__THE PROBLEM__. Print the records again, character for character.

__MATERIAL PROVIDED__.
━━━━━━
(** [SafeManifest.from_payload] *)
Definition safe_manifest_from_payload (value : Json) : Read SafeManifest :=
  payload ← mapping value "manifest response";
  digest ← text_of (get "digest" payload) "manifest digest" 64 false;
  reject_if (negb (DIGEST digest)) (ValueError "invalid manifest digest");;
  network ← text_of (get "network_policy" payload) "network policy" 256 false;
  write ← text_of (get "repository_write_policy" payload) "repository write policy" 256 false;
  reject_if (negb (bool_decide (network ∈ ["disabled"; "worker_restricted"])) || negb (bool_decide (write = "read_only")))
    (ValueError "unsafe manifest policy");;
  metadata ← json_list (get "fixed_step_metadata" payload) "fixed_step_metadata" MAX_COLLECTION_ITEMS;
  artifacts ← json_list (get "artifact_declarations" payload) "artifact_declarations" MAX_COLLECTION_ITEMS;
  required_capabilities ← mapping (get "required_capabilities" payload) "required_capabilities";
  environment_policy ← mapping (get "environment_policy" payload) "environment_policy";
  reject_if (negb (forallb is_mapping (metadata ++ artifacts))) (ValueError "invalid manifest metadata");;
  name ← text_of (get "name" payload) "manifest name" 256 false;
  version ← text_of (get "version" payload) "manifest version" 256 false;
  timeout ← positive_int (get "timeout_seconds" payload) "manifest timeout";
  schema ← positive_int (get "schema_version" payload) "manifest schema version";
  steps ← map_result (fun item => mapping item "fixed_step_metadata") metadata;
  declarations ← map_result (fun item => mapping item "artifact_declarations") artifacts;
  description ← text_of (get "description" payload) "manifest description" 4000 false;
  source ← text_of (get "trusted_registry_source" payload) "manifest registry source" 256 false;
  Ok {| sm_name := name; sm_version := version; sm_digest := digest; sm_timeout_seconds := timeout;
        sm_network_policy := network; sm_repository_write_policy := write; sm_schema_version := schema;
        sm_required_capabilities := required_capabilities; sm_fixed_step_metadata := steps;
        sm_environment_policy := environment_policy; sm_artifact_declarations := declarations;
        sm_description := description; sm_trusted_registry_source := source |}.
(** ** Accepted configurations *)

(** The bounds an accepted configuration is within: one run at a time, evidence limits that
    [create_evidence_store] accepts, a closed network policy, and repositories that are
    well named and lie outside the worker's own directories. *)
Theorem config_within_bounds expanduser is_absolute given c :
  make_config expanduser is_absolute given = Ok c ->
  cf_max_concurrency c = 1 /\ cf_network_policy_capability c ∈ ["disabled"; "worker_restricted"] /\
  1 <= cf_output_summary_limit c <= MAX_OUTPUT_SUMMARY_BYTES /\
  1 <= cf_total_output_limit c <= cf_disk_limit_bytes c /\
  1 <= cfg_evidence_retention_days (cf_limits c) <= MAX_EVIDENCE_RETENTION_DAYS /\
  1 <= cfg_maximum_artifact_count (cf_limits c) <= MAX_ARTIFACT_COUNT /\
  1 <= cfg_maximum_artifact_bytes (cf_limits c) <= cfg_maximum_total_evidence_bytes (cf_limits c) /\
  cf_evidence_root c <> cf_worker_root c /\ cf_repositories c <> [] /\
  forall name path, (name, path) ∈ cf_repositories c ->
    is_valid_repository_name name = true /\ is_absolute path = true /\
    path <> cf_worker_root c /\ path <> cf_evidence_root c.
Proof.
  unfold make_config. cbv zeta. intros H. inv_ok H. cbn [cf_max_concurrency cf_network_policy_capability
    cf_output_summary_limit cf_total_output_limit cf_disk_limit_bytes cf_limits cf_evidence_root cf_worker_root
    cf_repositories]. unfold MAX_WORKER_CONCURRENCY in *.
  split_and!; try done; try lia.
  - intros ->. done.
  - intros name path Hin. match goal with Hm : map_result _ _ = Ok _ |- _ => apply map_result_Forall2 in Hm end.
    apply list_elem_of_lookup in Hin as [i Hi]. eapply Forall2_lookup_r in Hi as (entry & _ & He); [|done].
    unfold check_repository in He. inv_ok He. done.
Qed.
(* ===== verification/WorkerPolicy.v ===== *)
(** * What the worker decides and reports

    The functions of [client/python/execution_worker/worker.py] that have no effects: the
    sanitizing of text sent to the control plane, the check of a manifest and of the host's
    capabilities before anything runs, the identity of the environment, the evidence
    document, the reuse identity and the bounded summary of the steps.

    Theorems: a manifest is accepted only when the remote description, the work order and the
    local definition agree and every limit holds ([validate_manifest_ok]); the summary is
    computed in all cases but one, and is within its limit ([summary_within_limit]). *)

From S2P Require Import Prelude Text Json TextPolicy Enums Catalog Evidence Floats JsonCodec Documents Fingerprints Registry Capabilities Checks Profiles Parsers WorkerContracts WorkerModels WorkerClient WorkerConfig.
From Stdlib Require Import QArith.
#[local] Open Scope Z_scope.

(** ** Results of steps ([runner.py]) *)

Record StepResult := {
  sr_step_id : string;
  sr_title : string;
  sr_status : string;
  sr_exit_code : option Z;
  sr_duration_seconds : PyFloat;
  sr_stdout_summary : string;
  sr_stderr_summary : string;
  sr_summaries_truncated : bool;
  sr_stdout_log : string;
  sr_stderr_log : string;
  sr_environment_summary : list (string * string);
  sr_started_at : Z;
  sr_finished_at : Z;
  sr_parsed_result : option ParsedResult;
  sr_terminal_reason : option string;
}.
#[export] Instance Locals_rebuild : Rebuild Locals := fun l =>
  {| v_worktree := v_worktree l; v_store := v_store l; v_monitor := v_monitor l; v_manifest := v_manifest l;
     v_results := v_results l; v_attempted_steps := v_attempted_steps l; v_artifacts := v_artifacts l;
     v_dependency_locks := v_dependency_locks l; v_dependency_lock_status := v_dependency_lock_status l;
     v_artifact_status := v_artifact_status l; v_source_quiescent := v_source_quiescent l;
     v_source_integrity_verified := v_source_integrity_verified l; v_terminal := v_terminal l; v_reason :=
     v_reason l; v_cleanup := v_cleanup l; v_skip_completion := v_skip_completion l; v_order := v_order l;
     v_summary := v_summary l; v_evidence := v_evidence l; v_provenance := v_provenance l; v_environment :=
     v_environment l; v_reuse_identity := v_reuse_identity l; v_reuse_identity_hash := v_reuse_identity_hash
     l; v_reuse_decision := v_reuse_decision l; v_reuse_reason := v_reuse_reason l; v_lookup := v_lookup l;
     v_started_at := v_started_at l |}.

Definition initial_locals (started_at : Z) : Locals :=
  {| v_worktree := false; v_store := None; v_monitor := None; v_manifest := None; v_results := [];
     v_attempted_steps := []; v_artifacts := []; v_dependency_locks := []; v_dependency_lock_status :=
     "not_declared"; v_artifact_status := "not_started"; v_source_quiescent := true;
     v_source_integrity_verified := true; v_terminal := "failed"; v_reason := Some
     "worker_initialization_failed"; v_cleanup := "not_started"; v_skip_completion := false; v_order := None;
     v_summary := JObj [("steps", JList [])]; v_evidence := None; v_provenance := None; v_environment := None;
     v_reuse_identity := None; v_reuse_identity_hash := None; v_reuse_decision := "fresh"; v_reuse_reason :=
     "reuse_policy_never"; v_lookup := None; v_started_at := started_at |}.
━━━━━━
__EXERCISE ANSWER__.
(** [SafeManifest.from_payload] *)
Definition safe_manifest_from_payload (value : Json) : Read SafeManifest :=
  payload ← mapping value "manifest response";
  digest ← text_of (get "digest" payload) "manifest digest" 64 false;
  reject_if (negb (DIGEST digest)) (ValueError "invalid manifest digest");;
  network ← text_of (get "network_policy" payload) "network policy" 256 false;
  write ← text_of (get "repository_write_policy" payload) "repository write policy" 256 false;
  reject_if (negb (bool_decide (network ∈ ["disabled"; "worker_restricted"])) || negb (bool_decide (write = "read_only")))
    (ValueError "unsafe manifest policy");;
  metadata ← json_list (get "fixed_step_metadata" payload) "fixed_step_metadata" MAX_COLLECTION_ITEMS;
  artifacts ← json_list (get "artifact_declarations" payload) "artifact_declarations" MAX_COLLECTION_ITEMS;
  required_capabilities ← mapping (get "required_capabilities" payload) "required_capabilities";
  environment_policy ← mapping (get "environment_policy" payload) "environment_policy";
  reject_if (negb (forallb is_mapping (metadata ++ artifacts))) (ValueError "invalid manifest metadata");;
  name ← text_of (get "name" payload) "manifest name" 256 false;
  version ← text_of (get "version" payload) "manifest version" 256 false;
  timeout ← positive_int (get "timeout_seconds" payload) "manifest timeout";
  schema ← positive_int (get "schema_version" payload) "manifest schema version";
  steps ← map_result (fun item => mapping item "fixed_step_metadata") metadata;
  declarations ← map_result (fun item => mapping item "artifact_declarations") artifacts;
  description ← text_of (get "description" payload) "manifest description" 4000 false;
  source ← text_of (get "trusted_registry_source" payload) "manifest registry source" 256 false;
  Ok {| sm_name := name; sm_version := version; sm_digest := digest; sm_timeout_seconds := timeout;
        sm_network_policy := network; sm_repository_write_policy := write; sm_schema_version := schema;
        sm_required_capabilities := required_capabilities; sm_fixed_step_metadata := steps;
        sm_environment_policy := environment_policy; sm_artifact_declarations := declarations;
        sm_description := description; sm_trusted_registry_source := source |}.
(** ** Accepted configurations *)

(** The bounds an accepted configuration is within: one run at a time, evidence limits that
    [create_evidence_store] accepts, a closed network policy, and repositories that are
    well named and lie outside the worker's own directories. *)
Theorem config_within_bounds expanduser is_absolute given c :
  make_config expanduser is_absolute given = Ok c ->
  cf_max_concurrency c = 1 /\ cf_network_policy_capability c ∈ ["disabled"; "worker_restricted"] /\
  1 <= cf_output_summary_limit c <= MAX_OUTPUT_SUMMARY_BYTES /\
  1 <= cf_total_output_limit c <= cf_disk_limit_bytes c /\
  1 <= cfg_evidence_retention_days (cf_limits c) <= MAX_EVIDENCE_RETENTION_DAYS /\
  1 <= cfg_maximum_artifact_count (cf_limits c) <= MAX_ARTIFACT_COUNT /\
  1 <= cfg_maximum_artifact_bytes (cf_limits c) <= cfg_maximum_total_evidence_bytes (cf_limits c) /\
  cf_evidence_root c <> cf_worker_root c /\ cf_repositories c <> [] /\
  forall name path, (name, path) ∈ cf_repositories c ->
    is_valid_repository_name name = true /\ is_absolute path = true /\
    path <> cf_worker_root c /\ path <> cf_evidence_root c.
Proof.
  unfold make_config. cbv zeta. intros H. inv_ok H. cbn [cf_max_concurrency cf_network_policy_capability
    cf_output_summary_limit cf_total_output_limit cf_disk_limit_bytes cf_limits cf_evidence_root cf_worker_root
    cf_repositories]. unfold MAX_WORKER_CONCURRENCY in *.
  split_and!; try done; try lia.
  - intros ->. done.
  - intros name path Hin. match goal with Hm : map_result _ _ = Ok _ |- _ => apply map_result_Forall2 in Hm end.
    apply list_elem_of_lookup in Hin as [i Hi]. eapply Forall2_lookup_r in Hi as (entry & _ & He); [|done].
    unfold check_repository in He. inv_ok He. done.
Qed.
(* ===== verification/WorkerPolicy.v ===== *)
(** * What the worker decides and reports

    The functions of [client/python/execution_worker/worker.py] that have no effects: the
    sanitizing of text sent to the control plane, the check of a manifest and of the host's
    capabilities before anything runs, the identity of the environment, the evidence
    document, the reuse identity and the bounded summary of the steps.

    Theorems: a manifest is accepted only when the remote description, the work order and the
    local definition agree and every limit holds ([validate_manifest_ok]); the summary is
    computed in all cases but one, and is within its limit ([summary_within_limit]). *)

From S2P Require Import Prelude Text Json TextPolicy Enums Catalog Evidence Floats JsonCodec Documents Fingerprints Registry Capabilities Checks Profiles Parsers WorkerContracts WorkerModels WorkerClient WorkerConfig.
From Stdlib Require Import QArith.
#[local] Open Scope Z_scope.

(** ** Results of steps ([runner.py]) *)

Record StepResult := {
  sr_step_id : string;
  sr_title : string;
  sr_status : string;
  sr_exit_code : option Z;
  sr_duration_seconds : PyFloat;
  sr_stdout_summary : string;
  sr_stderr_summary : string;
  sr_summaries_truncated : bool;
  sr_stdout_log : string;
  sr_stderr_log : string;
  sr_environment_summary : list (string * string);
  sr_started_at : Z;
  sr_finished_at : Z;
  sr_parsed_result : option ParsedResult;
  sr_terminal_reason : option string;
}.
#[export] Instance Locals_rebuild : Rebuild Locals := fun l =>
  {| v_worktree := v_worktree l; v_store := v_store l; v_monitor := v_monitor l; v_manifest := v_manifest l;
     v_results := v_results l; v_attempted_steps := v_attempted_steps l; v_artifacts := v_artifacts l;
     v_dependency_locks := v_dependency_locks l; v_dependency_lock_status := v_dependency_lock_status l;
     v_artifact_status := v_artifact_status l; v_source_quiescent := v_source_quiescent l;
     v_source_integrity_verified := v_source_integrity_verified l; v_terminal := v_terminal l; v_reason :=
     v_reason l; v_cleanup := v_cleanup l; v_skip_completion := v_skip_completion l; v_order := v_order l;
     v_summary := v_summary l; v_evidence := v_evidence l; v_provenance := v_provenance l; v_environment :=
     v_environment l; v_reuse_identity := v_reuse_identity l; v_reuse_identity_hash := v_reuse_identity_hash
     l; v_reuse_decision := v_reuse_decision l; v_reuse_reason := v_reuse_reason l; v_lookup := v_lookup l;
     v_started_at := v_started_at l |}.

Definition initial_locals (started_at : Z) : Locals :=
  {| v_worktree := false; v_store := None; v_monitor := None; v_manifest := None; v_results := [];
     v_attempted_steps := []; v_artifacts := []; v_dependency_locks := []; v_dependency_lock_status :=
     "not_declared"; v_artifact_status := "not_started"; v_source_quiescent := true;
     v_source_integrity_verified := true; v_terminal := "failed"; v_reason := Some
     "worker_initialization_failed"; v_cleanup := "not_started"; v_skip_completion := false; v_order := None;
     v_summary := JObj [("steps", JList [])]; v_evidence := None; v_provenance := None; v_environment := None;
     v_reuse_identity := None; v_reuse_identity_hash := None; v_reuse_decision := "fresh"; v_reuse_reason :=
     "reuse_policy_never"; v_lookup := None; v_started_at := started_at |}.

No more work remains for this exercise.